PITTSFIELD, Mass. — Joan Edwards will speak at the May Pittsfield Green Drinks event on Tuesday, May 17th at 6:00 PM and give a slideshow presentation about the rapidly decreasing biodiversity that is taking place globally, known as the sixth extinction. 
 
She will specifically focus on flowers and their insect visitors. 
 
This sixth extinction is primarily driven by human actions, from habitat loss to climate change. The impacts of biodiversity loss are far-reaching, resulting in biological communities that are less resilient and with diminished ecosystems services. As part of the discussion, Joan will explore the impact of biodiversity loss in the pollinator-flower world and examine how the surprising dynamics of flower-pollinator networks can help to conserve both flowers and their pollinators.
 
Joan Edwards is a botanist interested in understanding the biomechanics and adaptive significance of ultra-fast plant movements—plant actions that are so quick they occur in milliseconds.

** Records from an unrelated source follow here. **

Definition r_ys_pad : Tensor :=
  reverse_pad_list env ys_pad ys_pad_lens (float_of_int (ignore_id self)).

Definition r_ys_in_out_pad : Tensor * Tensor :=
  add_sos_eos env r_ys_pad (sos self) (eos self) (ignore_id self).

Definition decoder_out : Tensor :=
  fst (left_decoder (decoder self) encoder_out encoder_mask
         (fst ys_in_out_pad) ys_in_lens).

Definition r_decoder_out : Tensor :=
  right_decoder (decoder self) encoder_out encoder_mask
    (fst r_ys_in_out_pad) ys_in_lens.

(** The label-smoothed loss of the forward direction. *)
Definition forward_loss : Loss :=
  criterion_att self decoder_out (snd ys_in_out_pad).

(** The label-smoothed loss of the reverse direction. *)
Definition reverse_loss : Loss :=
  criterion_att self r_decoder_out (snd r_ys_in_out_pad).

Definition acc_att : float :=
  th_accuracy env (view decoder_out [(-1)%Z; vocab_size self])
    (snd ys_in_out_pad) (ignore_id self).

(** The reverse loss as [_calc_att_loss] takes it: computed when
    [reverse_weight > 0.0], the constant [torch.tensor(0.0)] otherwise. *)
Definition r_loss_att : Scalar :=
  if 0 <? reverse_weight self then loss_tensor reverse_loss else scalar_tensor 0.

(** The attention loss [_calc_att_loss] returns:
    [loss_att * (1 - self.reverse_weight) + r_loss_att * self.reverse_weight]. *)
Definition attention_loss : Scalar :=
  sadd (smul forward_loss (1 - reverse_weight self))
       (smul r_loss_att (reverse_weight self)).

(** The collaborators one attention-loss computation calls, in order. *)
Definition attention_calls : list call :=
  [call_add_sos_eos (sos self) (eos self) (ignore_id self);
   call_reverse_pad_list;
   call_add_sos_eos (sos self) (eos self) (ignore_id self);
   call_left_decoder]
  ++ (if 0 <? reverse_weight self
      then [call_right_decoder; call_criterion_att; call_criterion_att]
      else [call_criterion_att])
  ++ [call_th_accuracy].

End AttentionValues.

(** The values [forward] hands to its two branches. *)
Section ForwardValues.
Context `{Torch} (self : ConformerModel).
Variables speech speech_lengths text text_lengths : Tensor.

Definition encoder_result : Tensor * Tensor :=
  encoder_forward (encoder self) speech speech_lengths None None.

Definition encoder_out_lens : Tensor :=
  tsum (squeeze (snd encoder_result) 1) 1.

(** The loss of the CTC head. *)
Definition ctc_loss : Loss :=
  ctc_forward (ctc self) (fst encoder_result) encoder_out_lens text text_lengths.

End ForwardValues.

(** The total loss [forward] forms from the two optional branch losses
    (lines 94-99). *)
Definition blend (w : float) (loss_ctc loss_att : option Scalar)
  : option Scalar :=
  match loss_ctc, loss_att with
  | None, _ => loss_att
  | Some c, None => Some c
  | Some c, Some a => Some (sadd (smul c w) (smul a (1 - w)))
  end.

(** ** What the shape checks of [forward] decide *)

(** The batch dimension of a tensor, when it has one. *)
Definition batch_dim `{Torch} (t : Tensor) : option nat := hd_error (tshape t).

(** All four inputs have a batch dimension and it is the same. *)
Definition same_batch `{Torch} (speech speech_lengths text text_lengths : Tensor)
  : bool :=
  match batch_dim speech, batch_dim speech_lengths,
        batch_dim text, batch_dim text_lengths with
  | Some a, Some b, Some c, Some d => (a =? b)%nat && (b =? c)%nat && (c =? d)%nat
  | _, _, _, _ => false
  end.


(** The inputs [forward] accepts: [text_lengths] is a vector and the batch
    dimensions agree. *)
Definition inputs_ok `{Torch} (speech speech_lengths text text_lengths : Tensor)
  : bool :=
  (dim text_lengths =? 1)%nat && same_batch speech speech_lengths text text_lengths.

(** ** A concrete instance

    Tensors reduced to a shape and one number, losses in [float32]; enough
    to run [forward]. *)
Module Demo.

Definition drop_dim (d : nat) (s : shape) : shape := firstn d s ++ skipn (S d) s.

#[export] Instance demo_torch : Torch := {|
  default_dtype := float32;
  Tensor := shape * float;
  tshape := fst;
  tensor := fun x => ([], x);
  squeeze := fun t d => if (nth d (fst t) 0 =? 1)%nat
                        then (drop_dim d (fst t), snd t) else t;
  tsum := fun t d => (drop_dim d (fst t), snd t);
  tadd_int := fun t n => (fst t, snd t + float_of_int n);
  view := fun t dims => (map Z.to_nat dims, snd t);
|}.

(** The [float32] scalar nearest to a Python float. *)
Definition f32 (x : float) : Scalar :=
  {| dtype_of := float32; value := round_to float32 (Prim2SF x) |}.

(** The [float64] scalar holding a Python float. *)
Definition f64 (x : float) : Scalar :=
  {| dtype_of := float64; value := Prim2SF x |}.

Definition loss_0_25 : Loss := {| loss_tensor := f32 0.25; loss_valid := eq_refl |}.
Definition loss_0_75 : Loss := {| loss_tensor := f32 0.75; loss_valid := eq_refl |}.
Definition loss_1_5 : Loss := {| loss_tensor := f32 1.5; loss_valid := eq_refl |}.

Definition demo_encoder : ConformerEncoder := {|
  encoder_forward := fun speech _ _ _ =>
    let B := nth 0 (fst speech) 0%nat in
    let T := Nat.div (nth 1 (fst speech) 0%nat) 4 in
    (([B; T; 256%nat], 0.5), ([B; 1%nat; T], 1));
  forward_chunk := fun speech _ _ att cnn => (speech, att, cnn);
  output_size := 256;
|}.

(** The left decoder's logits carry the number 0.75, the right decoder's
    1.5, so that the two directions can be told apart. *)
Definition demo_decoder : BiTransformerDecoder := {|
  left_decoder := fun memory _ ys_in ys_in_lens =>
    ((fst ys_in ++ [100%nat], 0.75), ys_in_lens);
  right_decoder := fun memory _ r_ys_in _ => (fst r_ys_in ++ [100%nat], 1.5);
|}.

Definition demo_ctc : CTCLoss := {|
  ctc_forward := fun _ _ _ _ => loss_0_25;
  ctc_softmax := fun t => t;
|}.

(** The criterion answers 1.5 on the right decoder's logits and 0.75 on
    any other. *)
Definition demo_criterion (logits target : Tensor) : Loss :=
  if snd logits =? 1.5 then loss_1_5 else loss_0_75.

Definition demo_env : Env := {|
  EncoderConf := unit;
  DecoderConf := unit;
  GlobalCMVN := unit;
  load_global_cmvn := fun path =>
    if String.eqb path "" then inl (OSError path) else inr tt;
  new_ConformerEncoder := fun _ _ _ _ _ _ => demo_encoder;
  new_BiTransformerDecoder := fun _ _ _ => demo_decoder;
  new_CTCLoss := fun _ _ => demo_ctc;
  new_LabelSmoothingLoss := fun _ _ _ _ => demo_criterion;
  IGNORE_ID := (-1);
  add_sos_eos := fun ys _ _ _ =>
    let s := [nth 0 (fst ys) 0%nat; S (nth 1 (fst ys) 0%nat)] in ((s, 0), (s, 0));
  reverse_pad_list := fun ys _ _ => ys;
  th_accuracy := fun _ _ _ => 0.5;
|}.

Definition demo_configs : Configs unit unit :=
  {| mean_istd_path := "mean_istd.json"; encoder_conf := tt; decoder_conf := tt |}.

(** A model with the given weights, as [__init__] builds it for
    [vocab_size = 100]. *)
Definition demo_model (ctc_weight reverse_weight : float) : ConformerModel := {|
  input_dim := 80;
  encoder := demo_encoder;
  decoder := demo_decoder;
  ctc := demo_ctc;
  sos := 99;
  eos := 99;
  vocab_size := 100;
  ignore_id := (-1);
  ctc_weight := ctc_weight;
  reverse_weight := reverse_weight;
  criterion_att := demo_criterion;
|}.

(** A batch of two utterances of 80-dim features, padded to 5 frames and
    3 labels. *)
Definition speech : Tensor := ([2; 5; 80]%nat, 0).
Definition speech_lengths : Tensor := ([2]%nat, 0).
Definition text : Tensor := ([2; 3]%nat, 0).
Definition text_lengths : Tensor := ([2]%nat, 0).



End Demo.

Unset Implicit Arguments.

(** ** Further observations on [forward] *)

Definition is_encoder_call (c : call) : bool :=
  match c with call_encoder => true | _ => false end.

Definition is_th_accuracy_call (c : call) : bool :=
  match c with call_th_accuracy => true | _ => false end.

(** The shapes on which indexing [shape[0]] fails inside the chained
    comparison: [text_lengths] has passed the rank assertion and, reading
    left to right, the comparison reaches a tensor of rank 0 before it
    reaches two batch sizes that differ. *)
Definition reaches_rank0 `{Torch}
    (speech speech_lengths text text_lengths : Tensor) : bool :=
  (dim text_lengths =? 1)%nat
  && match tshape speech, tshape speech_lengths, tshape text with
     | [], _, _ => true
     | _ :: _, [], _ => true
     | a :: _, b :: _, [] => (a =? b)%nat
     | _ :: _, _ :: _, _ :: _ => false
     end.

(** The environment with another accuracy function in place of
    [th_accuracy]. *)
Definition set_th_accuracy `{Torch} (env : Env)
    (f : Tensor -> Tensor -> Z -> float) : Env :=
  {| EncoderConf := EncoderConf env;
     DecoderConf := DecoderConf env;
     GlobalCMVN := GlobalCMVN env;
     load_global_cmvn := load_global_cmvn env;
     new_ConformerEncoder := new_ConformerEncoder env;
     new_BiTransformerDecoder := new_BiTransformerDecoder env;
     new_CTCLoss := new_CTCLoss env;
     new_LabelSmoothingLoss := new_LabelSmoothingLoss env;
     IGNORE_ID := IGNORE_ID env;
     add_sos_eos := add_sos_eos env;
     reverse_pad_list := reverse_pad_list env;
     th_accuracy := f |}.

(** * Facts about Python floats

    The weights are binary64 numbers; the facts are proved from the
    specification [Prim2SF] of the primitive operations. *)
Section FloatFacts.

Lemma SFeqb_zero_inv (x : spec_float) (s : bool) :
  SFeqb x (S754_zero s) = true -> exists s', x = S754_zero s'.
Proof.
  destruct x as [s'| [|] | | [|] m e]; cbn; try discriminate.
  intros _. now exists s'.
Qed.

(** [x == 0.0] holds of the two zeros only. *)
Lemma float_eqb_zero_inv (x : float) :
  (x =? 0) = true -> x = 0 \/ x = -0.
Proof.
  rewrite FloatAxioms.eqb_spec. change (Prim2SF 0) with (S754_zero false).
  intros Hz. apply SFeqb_zero_inv in Hz as [s' Hs'].
  rewrite <- (SF2Prim_Prim2SF x), Hs'.
  destruct s'; [right | left]; reflexivity.
Qed.

Lemma float_ltb_zero_neq (w : float) :
  (0 <? w) = true -> (w =? 0) = false.
Proof.
  rewrite FloatAxioms.ltb_spec, FloatAxioms.eqb_spec. change (Prim2SF 0) with (S754_zero false).
  destruct (Prim2SF w) as [s| [|] | | [|] m e]; cbn; congruence.
Qed.

Lemma float_ltb_neq (w v : float) :
  (w <? v) = true -> (w =? v) = false.
Proof.
  rewrite FloatAxioms.ltb_spec, FloatAxioms.eqb_spec. unfold SFltb, SFeqb.
  destruct (SFcompare (Prim2SF w) (Prim2SF v)) as [[| |]|]; congruence.
Qed.

Lemma float_eqb_zero_neq_one (w : float) :
  (w =? 0) = true -> (w =? 1) = false.
Proof.
  intros [-> | ->]%float_eqb_zero_inv; reflexivity.
Qed.

Lemma float_eqb_one_neq_zero (w : float) :
  (w =? 1) = true -> (w =? 0) = false.
Proof.
  intros H1. destruct (w =? 0) eqn:H0; [|reflexivity].
  apply float_eqb_zero_neq_one in H0. congruence.
Qed.

Lemma float_eqb_zero_not_pos (w : float) :
  (w =? 0) = true -> (0 <? w) = false.
Proof.
  intros [-> | ->]%float_eqb_zero_inv; reflexivity.
Qed.

Lemma float_leb_zero_cases (w : float) :
  (0 <=? w) = true -> (0 <? w) = true \/ (w =? 0) = true.
Proof.
  rewrite FloatAxioms.leb_spec, FloatAxioms.ltb_spec, FloatAxioms.eqb_spec.
  change (Prim2SF 0) with (S754_zero false).
  destruct (Prim2SF w) as [s| [|] | | [|] m e]; cbn; auto.
Qed.

Lemma float_leb_cases (w v : float) :
  (w <=? v) = true -> (w <? v) = true \/ (w =? v) = true.
Proof.
  rewrite FloatAxioms.leb_spec, FloatAxioms.ltb_spec, FloatAxioms.eqb_spec.
  unfold SFleb, SFltb, SFeqb.
  destruct (SFcompare (Prim2SF w) (Prim2SF v)) as [[| |]|]; auto.
Qed.

(** The weights [__init__] accepts fall in exactly three regimes. *)
Lemma float_unit_interval_cases (w : float) :
  (0 <=? w) && (w <=? 1) = true ->
  (w =? 1) = true \/ (w =? 0) = true \/ ((0 <? w) = true /\ (w <? 1) = true).
Proof.
  intros [H0 H1]%andb_prop.
  destruct (float_leb_cases _ _ H1) as [Hlt1 | Heq1]; [|now left].
  destruct (float_leb_zero_cases _ H0) as [Hlt0 | Heq0]; [|now right; left].
  right; right. now split.
Qed.

Lemma float_eqb_one_inv (x : float) : (x =? 1) = true -> x = 1.
Proof.
  rewrite FloatAxioms.eqb_spec.
  change (Prim2SF 1) with (S754_finite false 4503599627370496 (-52)).
  intros Hx. apply Prim2SF_inj.
  change (Prim2SF 1) with (S754_finite false 4503599627370496 (-52)).
  revert Hx.
  destruct (Prim2SF x) as [s|[|]| |[|] m e]; try discriminate.
  unfold SFeqb. cbn [SFcompare].
  destruct (Z.compare_spec e (-52)) as [-> | |]; try discriminate.
  destruct (Pos.compare_cont Eq m 4503599627370496) eqn:Hm; try discriminate.
  intros _. apply Pos.compare_eq in Hm. now subst m.
Qed.

End FloatFacts.

(** * Facts about scalar tensors

    Proved for the two formats from the definitions of [SpecFloat]. *)
Section ScalarFacts.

Using high-speed video (up to 100,000 fps), she studies the evolutionary significance and biomechanics of fast movements, including the trebuchet catapults of bunchberry dogwood, the vortex rings of Sphagnum moss, the splash cups of liverworts, and the "poppers" of wood sorrel. Her early fieldwork was on the impact of moose on plants in the boreal forests of Isle Royale National Park.